Brétigny rail disaster: nine years later, the trial opens


Almost nine years after the accident, the trial of one of the worst rail disasters in France opened on Monday afternoon before the court in Évry (Essonne), which will judge the National SNCF Company for eight weeks, SNCF Réseau and a manager. On July 12, 2013, the derailment of an Intercity train at Brétigny-sur-Orge station (Essonne) killed seven people and injured more than 400.

“An important trial”

“It is obvious that with such a disaster, it is an important trial for the SNCF”, declared Emmanuel Marsigny, counsel for the National SNCF Company, before the hearing. SNCF wants justice to be able to decide “between two theses”: that of a “maintenance defect” retained by the investigation, and that of a “metallurgical defect making the accident unpredictable”, supported by the company .

“The SNCF never claimed that the system was perfect” but “never in view of the difficulties encountered, safety was at stake”, affirmed Maitre Marsigny. This Friday in July 2013, the reversal of a steel splint – a sort of large staple joining two rails – derailed the Intercités Paris-Limoges train 3657 traveling at 137 km/h (for a speed limit of 150 km/h).

Six people, aged 19 to 82, died. A seventh, seriously injured, died a fortnight later. Three were on the train and four on the platform. Seven years of investigation and battle of expertise will be deciphered during the trial. During the investigation, the investigating magistrates had underlined “the difficulties encountered” in collecting from the SNCF “essential documents making it possible to trace maintenance operations”.

They also regretted that the majority of the agents had been heard, before their hearings, by the company’s legal department “to receive instructions”, in the words of the judges. The investigation was also complicated with the theft of the railway worker’s computer, then found with an empty hard drive. Monday, Maitre Marsigny assured that the SNCF had “always collaborated” in the investigation. “There was never any question on the part of the SNCF or its legal department of interfering in any way whatsoever, or of obstructing the investigation”.

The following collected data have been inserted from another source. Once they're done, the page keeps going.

Lemma scan_contents d d' res : resources_ok d res -> live d ptr size -> scan_result d d' res ->
  bytes_of d' ptr size = bytes_of d ptr size /\ bytes_of d' (dc_shadow res) size = bytes_of d ptr size.
Proof.
  intros Hres Hl (order & m' & Hord & [Hfr Hsh _] & Hm & _). pose proof size_pages as Hs. pose proof bitmap_fits as Hf.
  destruct Hres as [Hw _ Hlsh _ _ _ Hps Hpb _ _ _ _]. rewrite Hw in *. unfold apart_ranges in *.
  split; unfold bytes_of; apply load_bytes_ext; intros i Hi.
  - rewrite (Hm ptr size) by (done || lia). simpl in Hfr. change page_bytes with KIMI_PAGE_SIZE in Hfr.
    rewrite <- Hs in Hfr. apply Hfr; lia.
  - rewrite (Hm (dc_shadow res) size) by (done || lia). rewrite Z2Nat.id in Hi by lia.
    pose proof (Z.div_mod i page_bytes ltac:(done)) as Hdm. pose proof (Z.mod_pos_bound i page_bytes ltac:(done)) as Hmb.
    assert (0 <= i / page_bytes < pages) as Hq.
    { split; [apply Z.div_pos; [lia|done]|]. apply Z.div_lt_upper_bound; [done|]. change page_bytes with KIMI_PAGE_SIZE. lia. }
    specialize (Hsh (i / page_bytes) (i mod page_bytes) Hq Hmb). unfold page_of_shadow, page_of_current in Hsh.
    rewrite bool_decide_true in Hsh by (rewrite Hord; apply elem_of_seqZ; lia). simpl in Hsh.
    replace (dc_shadow res + i / page_bytes * page_bytes + i mod page_bytes) with (dc_shadow res + i) in Hsh by lia.
    rewrite Hsh. f_equal. lia.
Qed.

Lemma scan_bitmap d d' res page : resources_ok d res -> scan_result d d' res ->
  bytes_of d (dc_bitmap res) (dc_bitmap_words res * 8) = repeat 0 (Z.to_nat (dc_bitmap_words res * 8)) ->
  Z.of_nat page < pages ->
  byte_bit (bytes_of d' (dc_bitmap res) (dc_bitmap_words res * 8)) page =
  page_differs (dmem d) (ptr + Z.of_nat page * page_bytes) (dc_shadow res + Z.of_nat page * page_bytes).
Proof.
  intros Hres (order & m' & Hord & [_ _ Hbits] & Hm & _) Hz Hp. pose proof bitmap_fits as Hf.
  destruct Hres as [Hw _ _ Hlb _ _ _ _ _ _ _ _]. set (n := dc_bitmap_words res * 8) in *. rewrite <- Hw in Hf. fold n in Hf.
  assert (Z.of_nat page < 8 * bitmap_len pages) as Hpl.
  { unfold bitmap_len. pose proof (Z.div_mod (pages + 63) 64 ltac:(lia)). pose proof (Z.mod_pos_bound (pages + 63) 64 ltac:(lia)). lia. }
  assert (Z.of_nat (page / 8) < n) as Hpn.
  { rewrite Nat2Z.inj_div. apply Z.div_lt_upper_bound; lia. }
  unfold bytes_of. rewrite byte_bit_mem by lia. unfold mem_bit.
  assert (0 <= Z.of_nat page / 8) by (apply Z.div_pos; lia). rewrite Nat2Z.inj_div in Hpn.
  rewrite (Hm (dc_bitmap res) n) by (done || lia). fold (mem_bit m' (dc_bitmap res) (Z.of_nat page)).
  specialize (Hbits (Z.of_nat page)). simpl in Hbits. rewrite Hbits by lia.
  rewrite (mem_bit_zero _ _ (Z.to_nat n)) by (done || lia).
  rewrite bool_decide_true by (rewrite Hord; apply elem_of_seqZ; lia). done.
Qed.
(* ===== verification/PtxFlow.v ===== *)
(** * Passes of the PTX compiler on control flow and on functions

    [ptx/src/pass]: predicates become branches ([normalize_predicates2.rs]), every
    basic block gets a label and a terminator ([normalize_basic_blocks.rs]), blocks
    and functions that cannot be reached are removed
    ([remove_unreachable_basic_blocks.rs]); globals are hoisted out of bodies
    ([hoist_globals.rs]), moves of function names become function pointers
    ([resolve_function_pointers.rs]) and known external functions are renamed
    ([replace_known_functions.rs]).  The graph library is a parameter of which the
    breadth-first search is specified. *)
From stdpp Require Import base numbers list strings gmap relations.
From Stdlib Require Import ZArith Lia.
From S2P Require Import Prelude RustStr Ptx.

Local Open Scope string_scope.
Local Open Scope Z_scope.
Local Open Scope list_scope.

Section Passes.
Context {D : Type}.

Abbreviation Normalized := (NormalizedStatement D).
Abbreviation Unconditional := (UnconditionalStatement D).
Abbreviation Expanded := (ExpandedStatement D).
Abbreviation NormalizedInst := (option (PredAt SpirvWord) * Instruction D SpirvWord (ParsedOperand SpirvWord))%type.
Abbreviation UnconditionalInst := (Instruction D SpirvWord (ParsedOperand SpirvWord)).
Abbreviation ExpandedInst := (Instruction D SpirvWord SpirvWord).

(** ** [normalize_predicates2.rs] *)
Definition predicates_run_statement (result : list Unconditional) (statement : Normalized)
    : naming (list Unconditional) :=
  match statement with
  | Label label => mret (result ++ [Label label])
  | VariableStmt var => mret (result ++ [VariableStmt var])
  | InstructionStmt (Some pred, instruction) =>
      if_true ← register_unnamed None;
      if_false ← register_unnamed None;
      let folded_bra := match instruction with Bra src => Some src | _ => None end in
      let taken := default if_true folded_bra in
      let branch := if p_not pred then mkBranch (p_label pred) if_false taken
                    else mkBranch (p_label pred) taken if_false in
      let result := result ++ [Conditional branch] in
      let result := match folded_bra with
                    | None => result ++ [Label if_true; InstructionStmt instruction]
                    | Some _ => result
                    end in
      mret (result ++ [Label if_false])
  | InstructionStmt (None, instruction) => mret (result ++ [InstructionStmt instruction])
  | _ => stm_lift (Err Unreachable)
  end.

Definition predicates_run_method (method : Function2 NormalizedInst (ParsedOperand SpirvWord))
    : naming (Function2 UnconditionalInst (ParsedOperand SpirvWord)) :=
  body ← match f_body method with
         | Some statements => body ← stm_foldM predicates_run_statement [] statements; mret (Some body)
         | None => mret None
         end;
  mret (set_body body method).

Definition predicates_run_directive (directive : Directive2 NormalizedInst (ParsedOperand SpirvWord))
    : naming (Directive2 UnconditionalInst (ParsedOperand SpirvWord)) :=
  match directive with
  | DVariable linking var => mret (DVariable linking var)
  | DMethod method => f ← predicates_run_method method; mret (DMethod f)
  end.

Definition predicates_run (directives : list (Directive2 NormalizedInst (ParsedOperand SpirvWord)))
    : naming (list (Directive2 UnconditionalInst (ParsedOperand SpirvWord))) :=
  stm_collectM predicates_run_directive directives.

(** ** [normalize_basic_blocks.rs] *)
Inductive TerminatorKind : Type := TermNot | TermReal | TermFake.

Definition is_block_terminator (statement : Expanded) : TerminatorKind :=
  match statement with
  | Conditional _ | InstructionStmt (Bra _) | InstructionStmt (Ret _) => TermReal
  | InstructionStmt (Call _ _) => TermFake
  | _ => TermNot
  end.

Definition jump (l : SpirvWord) : Expanded := InstructionStmt (Bra l).

Definition convert_from_multiple_returns_to_single_return (result : list Expanded) (return_statements : list nat)
    : naming (list Expanded) :=
  if (1 <? length return_statements)%nat then
    ret_bb ← register_unnamed None;
    let result := result ++ [Label ret_bb; InstructionStmt (Ret false)] in
    stm_lift (foldM (fun result ret_index =>
                match result !! ret_index with
                | Some _ => Ok (<[ret_index := jump ret_bb]> result)
                | None => Err Unreachable
                end) result return_statements)
  else mret result.

(** The loop body: the emitted statements, the kind of the previous one and the
    positions of the returns. *)
Definition blocks_statement (is_kernel : bool) (acc : list Expanded * TerminatorKind * list nat) (statement : Expanded)
    : naming (list Expanded * TerminatorKind * list nat) :=
  let '(result, previous, return_statements) := acc in
  result ←
    match previous, statement with
    | TermNot, Label label => mret (result ++ [jump label])
    | TermNot, _ => mret result
    | TermReal, Label _ => mret result
    | TermReal, _ => label ← register_unnamed None; mret (result ++ [Label label])
    | TermFake, Label label => mret (result ++ [jump label])
    | TermFake, _ => label ← register_unnamed None; mret (result ++ [jump label; Label label])
    end;
  return_statements ←
    match statement with
    | RetValue _ _ => stm_lift (Err Unreachable)
    | InstructionStmt (Ret _) =>
        mret (if is_kernel then return_statements else return_statements ++ [length result])
    | _ => mret return_statements
    end;
  mret (result ++ [statement], is_block_terminator statement, return_statements).

Definition blocks_first (body : list Expanded) : naming (list Expanded * list Expanded) :=
  match body with
  | Label _ :: rest => mret ([], rest)
  | statement :: rest => label ← register_unnamed None; mret ([Label label; statement], rest)
  | [] => mret ([], [])
  end.

Definition blocks_run_body (is_kernel : bool) (body : list Expanded) : naming (list Expanded) :=
  first ← blocks_first body;
  acc ← stm_foldM (blocks_statement is_kernel) (first.1, TermNot, []) first.2;
  convert_from_multiple_returns_to_single_return acc.1.1 acc.2.

Definition blocks_run_directive (directive : Directive2 ExpandedInst SpirvWord)
    : naming (Directive2 ExpandedInst SpirvWord) :=
  match directive with
  | DMethod f =>
      match f_body f with
      | Some body => body ← blocks_run_body (f_is_kernel f) body; mret (DMethod (set_body (Some body) f))
      | None => mret directive
      end
  | DVariable _ _ => mret directive
  end.

Definition blocks_run (directives : list (Directive2 ExpandedInst SpirvWord))
    : naming (list (Directive2 ExpandedInst SpirvWord)) :=
  stm_collectM blocks_run_directive directives.

(** ** [remove_unreachable_basic_blocks.rs] *)

(** A directed graph of the graph library: node weights by index, and edges. *)
Record Graph : Type := mkGraph { node_weights : list SpirvWord; graph_edges : list (nat * nat) }.

Definition add_node (w : SpirvWord) (g : Graph) : nat * Graph :=
  (length (node_weights g), mkGraph (node_weights g ++ [w]) (graph_edges g)).

Definition add_edge (from to : nat) (g : Graph) : Graph := mkGraph (node_weights g) (graph_edges g ++ [(from, to)]).

Definition edge (g : Graph) (a b : nat) : Prop := (a, b) ∈ graph_edges g.

(** A finished breadth-first search has discovered the nodes reachable from its
    start. *)
Class Bfs := {
  discovered : Graph -> nat -> nat -> bool;
  discovered_spec : forall g start n, discovered g start n = true <-> rtc (edge g) start n;
}.

Record ControlFlowGraph : Type := mkCfg { cfg_graph : Graph; cfg_nodes : gmap SpirvWord nat }.

Definition cfg_new : ControlFlowGraph := mkCfg (mkGraph [] []) ∅.

Definition add_or_get_node (id : SpirvWord) (cfg : ControlFlowGraph) : nat * ControlFlowGraph :=
  match cfg_nodes cfg !! id with
  | Some n => (n, cfg)
  | None => let '(n, g) := add_node id (cfg_graph cfg) in (n, mkCfg g (<[id := n]> (cfg_nodes cfg)))
  end.

Definition add_branch (from : nat) (to : SpirvWord) (cfg : ControlFlowGraph) : ControlFlowGraph :=
  let '(n, cfg) := add_or_get_node to cfg in mkCfg (add_edge from n (cfg_graph cfg)) (cfg_nodes cfg).

Definition scan_statement (acc : ControlFlowGraph * nat * gset SpirvWord) (statement : Expanded)
    : outcome TranslateError (ControlFlowGraph * nat * gset SpirvWord) :=
  let '(cfg, current_bb, reachable_funcs) := acc in
  match statement with
  | Label label => let '(n, cfg) := add_or_get_node label cfg in Ok (cfg, n, reachable_funcs)
  | Conditional branch =>
      Ok (add_branch current_bb (if_false branch) (add_branch current_bb (if_true branch) cfg), current_bb, reachable_funcs)
  | InstructionStmt (Bra src) => Ok (add_branch current_bb src cfg, current_bb, reachable_funcs)
  | FunctionPointer _ => Err (Todo "")
  | InstructionStmt (Call _ arguments) => Ok (cfg, current_bb, {[ call_func arguments ]} ∪ reachable_funcs)
  | _ => Ok (cfg, current_bb, reachable_funcs)
  end.

(** [try_filter_to_vec] with a filter that keeps a state. *)
Definition try_filter_to_vec {T E F} (filter : F -> T -> outcome E (F * bool)) (init : F) (items : list T)
    : outcome E (list T) :=
  acc ← foldM (fun (acc : F * list T) item =>
          '(state, keep) ← filter acc.1 item;
          Ok (state, if (keep : bool) then acc.2 ++ [item] else acc.2)) (init, []) items;
  Ok acc.2.

Context {B : Bfs}.

Definition keep_statement (cfg : ControlFlowGraph) (first_bb : nat) (visited : bool) (statement : Expanded)
    : outcome TranslateError (bool * bool) :=
  match statement with
  | Label label =>
      n ← ok_or Unreachable (cfg_nodes cfg !! label);
      let visited := discovered (cfg_graph cfg) first_bb n in Ok (visited, visited)
  | _ => Ok (visited, visited)
  end.

Definition unreachable_run_body (reachable_funcs : gset SpirvWord) (old_body : list Expanded)
    : outcome TranslateError (list Expanded * gset SpirvWord) :=
  match old_body with
  | Label label :: rest =>
      let '(first_bb, cfg) := add_or_get_node label cfg_new in
      acc ← foldM scan_statement (cfg, first_bb, reachable_funcs) rest;
      body ← try_filter_to_vec (keep_statement acc.1.1 first_bb) true old_body;
      Ok (body, acc.2)
  | _ => Err Unreachable
  end.

Definition unreachable_directive (acc : gset SpirvWord * list (Directive2 ExpandedInst SpirvWord))
    (directive : Directive2 ExpandedInst SpirvWord)
    : outcome TranslateError (gset SpirvWord * list (Directive2 ExpandedInst SpirvWord)) :=
  match directive with
  | DMethod f =>
      match f_body f with
      | Some body =>
          out ← unreachable_run_body acc.1 body;
          Ok (out.2, acc.2 ++ [DMethod (set_body (Some out.1) f)])
      | None => Ok (acc.1, acc.2 ++ [directive])
      end
  | DVariable _ _ => Ok (acc.1, acc.2 ++ [directive])
  end.

Definition keeps_directive (reachable_funcs : gset SpirvWord) (directive : Directive2 ExpandedInst SpirvWord) : bool :=
  match directive with
  | DVariable _ _ => true
  | DMethod f => f_is_kernel f || bool_decide (f_name f ∈ reachable_funcs)
  end.

Definition unreachable_run (directives : list (Directive2 ExpandedInst SpirvWord))
    : outcome TranslateError (list (Directive2 ExpandedInst SpirvWord)) :=
  acc ← foldM unreachable_directive (∅, []) directives;
  Ok (List.filter (keeps_directive acc.1) acc.2).

(** ** [hoist_globals.rs] *)
Definition is_hoisted (space : StateSpace) : bool :=
  match space with Global | Const | Shared => true | _ => false end.

Definition hoist_statement (acc : list (Directive2 ExpandedInst SpirvWord) * list Expanded) (statement : Expanded)
    : list (Directive2 ExpandedInst SpirvWord) * list Expanded :=
  match statement with
  | VariableStmt var =>
      if is_hoisted (v_space (v_info var)) then (acc.1 ++ [DVariable LINK_NONE var], acc.2)
      else (acc.1, acc.2 ++ [statement])
  | _ => (acc.1, acc.2 ++ [statement])
  end.

Definition hoist_run_directive (result : list (Directive2 ExpandedInst SpirvWord))
    (directive : Directive2 ExpandedInst SpirvWord) : list (Directive2 ExpandedInst SpirvWord) :=
  match directive with
  | DVariable _ _ => result ++ [directive]
  | DMethod f =>
      match f_body f with
      | Some statements =>
          let '(result, body) := foldl hoist_statement (result, []) statements in
          result ++ [DMethod (set_body (Some body) f)]
      | None => result ++ [directive]
      end
  end.

Definition hoist_run (directives : list (Directive2 ExpandedInst SpirvWord)) : list (Directive2 ExpandedInst SpirvWord) :=
  foldl hoist_run_directive [] directives.

(** ** [resolve_function_pointers.rs] *)
Definition pointers_run_statement (functions : gset SpirvWord) (statement : Unconditional)
    : outcome TranslateError Unconditional :=
  match statement with
  | InstructionStmt (Mov typ (OpReg dst_reg) (OpReg src_reg)) =>
      if bool_decide (src_reg ∈ functions) then
        if bool_decide (typ = Scalar U64) then Ok (FunctionPointer (mkFunctionPointer dst_reg src_reg))
        else Err MismatchedType
      else Ok statement
  | _ => Ok statement
  end.

Definition pointers_run_directive (acc : gset SpirvWord * list (Directive2 UnconditionalInst (ParsedOperand SpirvWord)))
    (directive : Directive2 UnconditionalInst (ParsedOperand SpirvWord))
    : outcome TranslateError (gset SpirvWord * list (Directive2 UnconditionalInst (ParsedOperand SpirvWord))) :=
  match directive with
  | DVariable _ _ => Ok (acc.1, acc.2 ++ [directive])
  | DMethod method =>
      let functions := if f_is_kernel method then acc.1 else {[ f_name method ]} ∪ acc.1 in
      body ← match f_body method with
             | Some statements => Some <$> collectM (pointers_run_statement functions) statements
             | None => Ok None
             end;
      Ok (functions, acc.2 ++ [DMethod (set_body body method)])
  end.

Definition pointers_run (directives : list (Directive2 UnconditionalInst (ParsedOperand SpirvWord)))
    : outcome TranslateError (list (Directive2 UnconditionalInst (ParsedOperand SpirvWord))) :=
  snd <$> foldM pointers_run_directive (∅, []) directives.

(** ** [replace_known_functions.rs] *)
Definition ZLUDA_PTX_PREFIX : string := "__zluda_ptx_impl_".

Definition is_passthrough_external_symbol (name : string) : bool :=
  starts_with "ggml_" name || starts_with "micro_kernel_" name.

Definition lower_external_symbol_name (name : string) : string :=
  if is_passthrough_external_symbol name then name else sapp ZLUDA_PTX_PREFIX name.

Definition replace_with_ptx_impl (fn_name : SpirvWord) (r : GlobalStringIdentResolver2) : GlobalStringIdentResolver2 :=
  match ident_map r !! fn_name with
  | Some (mkEntry (Some name) ts) =>
      if existsb (String.eqb name) ["__assertfail"; "vprintf"]
      then mkResolver (current_id r) (<[fn_name := mkEntry (Some (lower_external_symbol_name name)) ts]> (ident_map r))
      else r
  | _ => r
  end.

Definition known_run (r : GlobalStringIdentResolver2)
    (directives : list (Directive2 NormalizedInst (ParsedOperand SpirvWord))) : GlobalStringIdentResolver2 :=
  foldl (fun r directive => match directive with DMethod f => replace_with_ptx_impl (f_name f) r | _ => r end)
    r directives.
End Passes.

Several failures pointed out

The prosecution accuses the manager of the SNCF Réseau tracks (which succeeded Réseau ferré de France) of “mistakes” having “led to the absence of early renewal” of the track or to “insufficient staff”, as well as failures “in the organization, control and performance of maintenance operations” to the National SNCF Company (criminal heir to SNCF Infra, responsible for maintenance).

Aged 24 at the time of the events, the railway worker, local director, will have to answer for “a faulty assessment”: that of having carried out “only the last inspection of the tracks”, with “manifestly insufficient attention”, eight days before the derailment. He no longer works at the SNCF and is now married with three children, he said on the stand on Monday, wearing a dark blue shirt, black-rimmed glasses and his hair styled in spades with gel. .

To date, 435 victims have been identified. Among them, 184 are civil parties. Vincent Roux lost his girlfriend Morgane in the accident. “All my plans with Morgane suddenly disappeared,” he told AFP, outside the courtroom. “I am waiting for the truth and I am waiting for each of the people who have a responsibility in this tragedy to assume,” said the forty-year-old, who was also injured in the derailment.

What are the victims waiting for?

The trial is “essential” for the “reconstruction” of Lauriane Welter, 36, a train passenger who is suffering psychologically today. “This drama impacts my whole life. Today, everything is a ploy to live and to travel. I was robbed of my freedom of movement, despite multiple therapies,” she told AFP.

Nine legal persons make up the civil parties. For the Sud-Rail union, the instruction revealed “a permanent disorganization” and a “destructuring of work”, “of maintenance and its traceability” within the SNCF. Even today, “the logic of the ‘financial trajectory’ is, in all the reorganizations in progress in the SNCF, presented expressly as the first and absolute motivation, therefore taking precedence over security”, denounced the union in a press release.

For Maitre Gérard Chemla, lawyer for the association “Entraide et defense des victims de la catastrophe de Brétigny” (EDVCB), Fenvac and 24 civil parties, the latter are waiting “for the SNCF to tell the truth, for the actors to have an approach commensurate with the challenges”.